Cotality: Slower Home Price Growth Could Open Doors for More Buyers

IRVINE, Calif., August 06, 2025 — Cotality™, a leader in property information, analytics, and data-enabled solutions, released its Home Price Index™ for June 2025 today. June saw home price growth remain below 2%, indicating a continued market slowdown.

Housing markets in the Sun Belt have seen particularly noticeable declines, while the Midwest and the Northeast are seeing seasonal price gains that align with pre-pandemic trends. The Northeast has continued recording strong price growth as compared to the rest of the country. Connecticut, New Jersey, and Rhode Island topped the charts this month, posting 7.8%, 7.2%, and 6.6% growth, respectively. While most of the areas are experiencing a slowdown in annual appreciation, home price appreciation in New Jersey has accelerated in recent months. Similarly, Hawaii and Kansas are appreciating at a faster pace than in April of this year, and a few other states, including North Dakota, Indiana, and Maine, are seeing a similar trend. In addition to the Northeast, the Midwest continues to rank high with robust price growth as the region boasts the highest affordability nationwide.

“Markets demonstrating strong fundamentals — such as those in West Virginia — where affordability remains attractive and domestic in-migration continues, are likely to see continued home price growth,” explained Cotality Chief Economist Dr. Selma Hepp. “Slowing price growth and increased for-sale inventories are gradually improving affordability, which has recently been at its lowest levels in more than 30 years. These changes are creating new opportunities for potential homebuyers who were previously unable to enter the market due to high prices. But the extent to which buyers can enter the market is influenced by the stability of the labor market and the absence of major layoffs.”
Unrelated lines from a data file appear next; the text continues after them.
Lemma store_failure_is_caught_witness :
  validateOrganizationAccess "u1" "orgA" memberships_down
  = (JS.Normal false,
     logged memberships_down "Failed to validate organization access:"
            ECONNREFUSED)
  /\ getServerUserWithOrganization alice_request (Some "orgA") memberships_down
     = (JS.Normal (Some (NoContext alice_user)),
        logged memberships_down "Failed to get user organization context:"
               ECONNREFUSED)
  /\ getServerUserWithOrganization alice_request (Some "orgA") roles_down
     = (JS.Normal (Some (NoContext alice_user)),
        logged roles_down "Failed to get user organization context:"
               ECONNREFUSED)
  /\ getServerUserWithOrganization alice_request (Some "orgA") down
     = (JS.Normal None,
        logged down "Server user verification failed:" ECONNREFUSED).
Proof.
  split; [|split; [|split]].
  - apply (proj1 (store_failure_is_caught alice_request memberships_down
                    ECONNREFUSED)).
    reflexivity.
  - apply (proj1 (proj2 (store_failure_is_caught alice_request
                           memberships_down ECONNREFUSED))
             (Some "orgA") alice_user "orgA");
      try reflexivity.
    left. reflexivity.
  - apply (proj1 (proj2 (store_failure_is_caught alice_request roles_down
                           ECONNREFUSED))
             (Some "orgA") alice_user "orgA");
      try reflexivity.
    right. split; [reflexivity|]. split; [|reflexivity].
    exists (membership "m1" "orgA" true). simpl. auto.
  - apply (proj2 (proj2 (store_failure_is_caught alice_request down
                           ECONNREFUSED))).
    apply store_raises
      with (cookieStore := [("theme", "dark"); ("auth-token", "token-alice")])
           (token := "token-alice") (payload := claims "u1" (Some "orgC"));
      reflexivity.
Defined.

Lemma no_active_membership_NotFound_witness :
  fst (getServerUser alice_request healthy) = JS.Normal (Some alice_user)
  /\ fst (getServerUserWithOrganization alice_request (Some "orgC") healthy)
     = JS.Normal None.
Proof.
  split; [reflexivity|].
  apply (proj1 (no_active_membership_NotFound alice_request healthy
                  (Some "orgC") alice_user "orgC" eq_refl eq_refl eq_refl)).
  - reflexivity.
  - simpl. intros r [<- | [<- | [<- | [<- | []]]]] _ Horg;
      try discriminate Horg; reflexivity.
Defined.

Lemma inactive_user_Unauthenticated_witness :
  User.status bob = UserStatus.SUSPENDED
  /\ getServerUser (request "token-bob") healthy = (JS.Normal None, healthy).
Proof.
  split; [reflexivity|].
  apply (inactive_user_Unauthenticated (request "token-bob") healthy
           [("theme", "dark"); ("auth-token", "token-bob")] "token-bob"
           (claims "u2" None) (Some bob));
    try reflexivity.
  right. exists bob. split; [reflexivity|]. right. discriminate.
Defined.

Lemma no_target_NoContext_witness :
  getServerUserWithOrganization alice_request None healthy
  = (JS.Normal (Some (NoContext alice_user)), healthy)
  /\ fst (getServerUserWithOrganization alice_request None healthy)
     <> JS.Normal None.
Proof.
  apply (no_target_NoContext alice_request healthy None alice_user);
    reflexivity.
Defined.

Lemma member_without_role_witness :
  getServerUserWithOrganization alice_request (Some "orgD") healthy
  = (JS.Normal (Some {| Context.user := alice_user;
                        Context.organization := Some (org "orgD" "orgD");
                        Context.role := None |}), healthy)
  /\ forall permission,
       hasPermission alice_request permission (Some "orgD") healthy
       = (JS.Normal false, healthy).
Proof.
  assert (H := member_without_role alice_request healthy (Some "orgD")
                 alice_user "orgD" eq_refl eq_refl eq_refl eq_refl eq_refl).
  split; [reflexivity|].
  apply H.
  - exists (membership "m4" "orgD" true). simpl. auto 8.
  - simpl. intros a [<- | [<- | [<- | []]]] Horg _;
      try discriminate Horg.
Defined.

End Witnesses.

Section RequireWitnesses.

Import Scenario.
Even though the housing market is seeing a slowdown in price increases, prices are still rising. This month’s median sales price for a single-family home is $403,000. Still, price growth is now under the rate of inflation, which means that relative prices are inching closer to affordability and have laid the foundation for a buyers’ market going forward.

“With mortgage rates remaining elevated and concerns about a slowing U.S. economy, subdued demand and downward pressure on home prices is expected to persist, particularly in regions where prices have already decelerated or where recent appreciation has significantly limited local affordability. Additionally, greater price pressures are evident in markets with notable inventory increases, such as the Washington D.C. metro area and Denver, Colorado.”

The next Cotality Home Price Index will be released on September 2, featuring data for July 2025. For ongoing housing trends and data, visit the Cotality Insights blog: www.cotality.com/insights.

Methodology

The Cotality HPI™ is built on industry-leading public record, servicing and securities real-estate databases and incorporates more than 45 years of repeat-sales transactions for analyzing home price trends. Generally released on the first Tuesday of each month with an average five-week lag, the Cotality HPI is designed to provide an early indication of home price trends by market segment and for the Single-Family Combined tier, representing the most comprehensive set of properties, including all sales for single-family attached and single-family detached properties. The indices are fully revised with each release and employ techniques to signal turning points sooner. The Cotality HPI provides measures for multiple market segments, referred to as tiers, based on property type, price, time between sales, loan type (conforming vs. non-conforming) and distressed sales. Broad national coverage is available from the national level down to ZIP Code, including non-disclosure states.

Cotality HPI Forecasts™ are based on a two-stage, error-correction econometric model that combines the equilibrium home price—as a function of real disposable income per capita—with short-run fluctuations caused by market momentum, mean-reversion, and exogenous economic shocks like changes in the unemployment rate. With a 30-year forecast horizon, Cotality HPI Forecasts project Cotality HPI levels for two tiers — Single-Family Combined (both attached and detached) and Single-Family Combined Excluding Distressed Sales. As a companion to the Cotality HPI Forecasts, Stress-Testing Scenarios align with Comprehensive Capital Analysis and Review (CCAR) national scenarios to project five years of home prices under baseline, adverse and severely adverse scenarios at state, metropolitan areas and ZIP Code levels. The forecast accuracy represents a 95% statistical confidence interval with a +/- 2% margin of error for the index.